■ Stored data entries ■
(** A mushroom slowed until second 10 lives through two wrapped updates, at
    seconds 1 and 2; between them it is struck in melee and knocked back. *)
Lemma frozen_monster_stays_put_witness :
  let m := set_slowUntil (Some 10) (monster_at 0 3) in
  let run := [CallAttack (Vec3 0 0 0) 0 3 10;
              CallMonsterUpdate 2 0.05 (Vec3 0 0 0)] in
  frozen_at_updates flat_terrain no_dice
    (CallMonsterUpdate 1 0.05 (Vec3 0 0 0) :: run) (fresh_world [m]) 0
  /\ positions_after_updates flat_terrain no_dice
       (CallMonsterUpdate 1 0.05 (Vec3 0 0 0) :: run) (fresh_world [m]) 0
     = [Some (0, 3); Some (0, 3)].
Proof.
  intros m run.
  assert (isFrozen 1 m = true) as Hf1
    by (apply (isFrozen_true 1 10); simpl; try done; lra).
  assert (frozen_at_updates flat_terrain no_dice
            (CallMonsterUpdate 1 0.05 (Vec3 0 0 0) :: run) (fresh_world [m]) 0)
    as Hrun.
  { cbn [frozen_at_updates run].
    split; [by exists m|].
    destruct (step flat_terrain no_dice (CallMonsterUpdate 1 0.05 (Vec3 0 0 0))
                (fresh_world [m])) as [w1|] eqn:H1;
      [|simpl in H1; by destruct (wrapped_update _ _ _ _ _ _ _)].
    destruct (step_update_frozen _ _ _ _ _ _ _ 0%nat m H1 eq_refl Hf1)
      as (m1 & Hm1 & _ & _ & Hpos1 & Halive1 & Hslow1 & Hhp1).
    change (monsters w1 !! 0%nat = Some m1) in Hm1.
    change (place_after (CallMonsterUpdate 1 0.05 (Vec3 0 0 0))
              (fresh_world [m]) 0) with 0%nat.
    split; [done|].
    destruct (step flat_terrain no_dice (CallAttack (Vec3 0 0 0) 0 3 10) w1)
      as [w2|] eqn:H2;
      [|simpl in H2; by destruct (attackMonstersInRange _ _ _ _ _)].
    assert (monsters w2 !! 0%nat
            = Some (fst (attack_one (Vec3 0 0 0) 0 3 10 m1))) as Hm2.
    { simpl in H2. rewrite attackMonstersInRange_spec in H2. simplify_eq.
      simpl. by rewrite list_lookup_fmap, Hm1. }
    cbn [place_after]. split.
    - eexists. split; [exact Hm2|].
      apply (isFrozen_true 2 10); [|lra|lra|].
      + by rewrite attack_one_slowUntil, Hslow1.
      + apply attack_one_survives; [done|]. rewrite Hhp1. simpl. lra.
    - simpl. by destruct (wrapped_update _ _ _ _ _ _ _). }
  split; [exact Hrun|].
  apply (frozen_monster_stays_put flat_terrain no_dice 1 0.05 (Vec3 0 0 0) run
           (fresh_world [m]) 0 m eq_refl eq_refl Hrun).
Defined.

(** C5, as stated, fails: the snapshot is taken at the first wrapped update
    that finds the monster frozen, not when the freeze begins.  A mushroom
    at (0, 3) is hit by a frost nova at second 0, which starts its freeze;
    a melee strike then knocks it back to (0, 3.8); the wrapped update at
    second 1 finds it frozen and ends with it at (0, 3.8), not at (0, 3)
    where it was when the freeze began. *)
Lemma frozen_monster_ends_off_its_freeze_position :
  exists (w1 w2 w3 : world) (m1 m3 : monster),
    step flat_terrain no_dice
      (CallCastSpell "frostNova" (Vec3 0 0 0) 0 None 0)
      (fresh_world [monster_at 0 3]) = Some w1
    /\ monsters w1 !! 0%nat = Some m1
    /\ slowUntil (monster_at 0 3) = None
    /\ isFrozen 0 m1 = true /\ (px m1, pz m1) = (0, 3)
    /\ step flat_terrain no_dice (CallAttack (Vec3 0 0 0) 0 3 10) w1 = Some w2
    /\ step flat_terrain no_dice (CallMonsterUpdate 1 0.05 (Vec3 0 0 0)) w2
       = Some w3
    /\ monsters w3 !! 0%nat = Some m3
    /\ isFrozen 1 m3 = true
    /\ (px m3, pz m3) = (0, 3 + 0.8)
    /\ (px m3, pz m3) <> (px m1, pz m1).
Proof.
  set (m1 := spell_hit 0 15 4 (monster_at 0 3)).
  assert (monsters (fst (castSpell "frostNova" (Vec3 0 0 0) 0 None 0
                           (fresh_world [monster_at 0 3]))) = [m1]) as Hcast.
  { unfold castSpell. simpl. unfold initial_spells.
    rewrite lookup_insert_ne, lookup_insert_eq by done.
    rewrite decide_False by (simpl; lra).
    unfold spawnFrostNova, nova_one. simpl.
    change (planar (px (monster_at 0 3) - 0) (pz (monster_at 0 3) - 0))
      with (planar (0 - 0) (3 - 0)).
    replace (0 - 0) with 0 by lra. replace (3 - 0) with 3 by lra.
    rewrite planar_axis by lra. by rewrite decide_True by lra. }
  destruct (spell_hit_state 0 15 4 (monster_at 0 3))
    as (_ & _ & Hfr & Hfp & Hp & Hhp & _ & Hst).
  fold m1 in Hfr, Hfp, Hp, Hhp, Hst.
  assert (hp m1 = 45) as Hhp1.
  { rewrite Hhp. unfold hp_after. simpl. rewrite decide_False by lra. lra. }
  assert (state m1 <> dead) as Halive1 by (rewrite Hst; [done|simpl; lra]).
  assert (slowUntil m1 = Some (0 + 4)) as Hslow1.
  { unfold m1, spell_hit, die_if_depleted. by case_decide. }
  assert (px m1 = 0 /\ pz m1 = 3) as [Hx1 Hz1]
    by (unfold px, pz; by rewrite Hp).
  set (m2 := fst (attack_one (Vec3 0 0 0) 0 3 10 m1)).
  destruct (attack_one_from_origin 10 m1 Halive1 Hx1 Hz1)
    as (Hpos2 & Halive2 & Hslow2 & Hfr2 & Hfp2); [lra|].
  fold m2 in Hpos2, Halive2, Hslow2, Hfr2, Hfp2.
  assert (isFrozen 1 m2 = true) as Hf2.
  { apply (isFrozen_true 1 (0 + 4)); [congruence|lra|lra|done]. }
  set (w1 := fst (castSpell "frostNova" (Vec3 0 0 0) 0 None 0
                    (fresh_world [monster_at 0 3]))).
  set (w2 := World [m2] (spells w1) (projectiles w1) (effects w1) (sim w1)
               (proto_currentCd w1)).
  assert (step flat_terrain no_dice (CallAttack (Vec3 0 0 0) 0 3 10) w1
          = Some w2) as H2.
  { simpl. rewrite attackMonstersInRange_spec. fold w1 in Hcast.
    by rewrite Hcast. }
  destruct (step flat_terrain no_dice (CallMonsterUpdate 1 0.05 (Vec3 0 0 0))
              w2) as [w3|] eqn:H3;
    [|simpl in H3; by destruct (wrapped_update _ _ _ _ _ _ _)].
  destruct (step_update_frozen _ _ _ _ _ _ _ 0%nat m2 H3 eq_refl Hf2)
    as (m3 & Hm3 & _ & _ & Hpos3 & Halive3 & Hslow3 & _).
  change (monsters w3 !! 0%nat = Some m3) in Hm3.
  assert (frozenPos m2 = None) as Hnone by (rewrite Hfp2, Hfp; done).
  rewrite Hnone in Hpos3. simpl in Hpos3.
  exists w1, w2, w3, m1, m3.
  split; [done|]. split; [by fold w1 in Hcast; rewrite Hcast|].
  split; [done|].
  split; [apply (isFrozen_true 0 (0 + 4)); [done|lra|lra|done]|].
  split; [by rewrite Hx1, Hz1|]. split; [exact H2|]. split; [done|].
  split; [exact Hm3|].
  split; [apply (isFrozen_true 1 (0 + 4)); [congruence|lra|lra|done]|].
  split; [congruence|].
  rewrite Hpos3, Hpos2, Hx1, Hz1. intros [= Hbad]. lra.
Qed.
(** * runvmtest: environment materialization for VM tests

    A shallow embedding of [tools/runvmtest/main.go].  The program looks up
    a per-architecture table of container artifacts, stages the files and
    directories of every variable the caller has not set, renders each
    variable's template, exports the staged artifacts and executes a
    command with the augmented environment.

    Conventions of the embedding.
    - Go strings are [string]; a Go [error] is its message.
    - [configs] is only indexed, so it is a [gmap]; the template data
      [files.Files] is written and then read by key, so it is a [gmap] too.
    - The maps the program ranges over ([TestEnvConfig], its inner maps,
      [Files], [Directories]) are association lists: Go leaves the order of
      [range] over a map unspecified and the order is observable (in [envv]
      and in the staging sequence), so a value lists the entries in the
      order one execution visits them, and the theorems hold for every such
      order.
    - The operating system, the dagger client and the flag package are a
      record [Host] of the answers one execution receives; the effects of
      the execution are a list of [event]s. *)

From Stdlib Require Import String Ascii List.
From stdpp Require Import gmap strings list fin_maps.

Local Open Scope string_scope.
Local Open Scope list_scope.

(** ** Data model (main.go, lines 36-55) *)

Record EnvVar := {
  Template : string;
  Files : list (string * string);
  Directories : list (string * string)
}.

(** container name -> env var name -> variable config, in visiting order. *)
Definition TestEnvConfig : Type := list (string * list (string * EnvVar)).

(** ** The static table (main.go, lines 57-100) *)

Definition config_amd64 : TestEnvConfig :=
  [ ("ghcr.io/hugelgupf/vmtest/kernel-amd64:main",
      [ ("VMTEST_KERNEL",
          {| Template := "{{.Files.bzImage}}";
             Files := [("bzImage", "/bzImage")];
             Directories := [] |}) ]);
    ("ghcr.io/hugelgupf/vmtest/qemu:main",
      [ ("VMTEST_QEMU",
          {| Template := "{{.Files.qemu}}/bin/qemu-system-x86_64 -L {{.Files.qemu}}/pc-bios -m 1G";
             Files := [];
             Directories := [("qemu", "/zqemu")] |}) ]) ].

■ Task ■
What are the lines, exactly as written above, from the line with "run) (fresh_world [m]) 0)" to the line with "(fresh_world [m]) 0) with", both included? Output only those.

■ Answer box ■
            (CallMonsterUpdate 1 0.05 (Vec3 0 0 0) :: run) (fresh_world [m]) 0)
    as Hrun.
  { cbn [frozen_at_updates run].
    split; [by exists m|].
    destruct (step flat_terrain no_dice (CallMonsterUpdate 1 0.05 (Vec3 0 0 0))
                (fresh_world [m])) as [w1|] eqn:H1;
      [|simpl in H1; by destruct (wrapped_update _ _ _ _ _ _ _)].
    destruct (step_update_frozen _ _ _ _ _ _ _ 0%nat m H1 eq_refl Hf1)
      as (m1 & Hm1 & _ & _ & Hpos1 & Halive1 & Hslow1 & Hhp1).
    change (monsters w1 !! 0%nat = Some m1) in Hm1.
    change (place_after (CallMonsterUpdate 1 0.05 (Vec3 0 0 0))
              (fresh_world [m]) 0) with 0%nat.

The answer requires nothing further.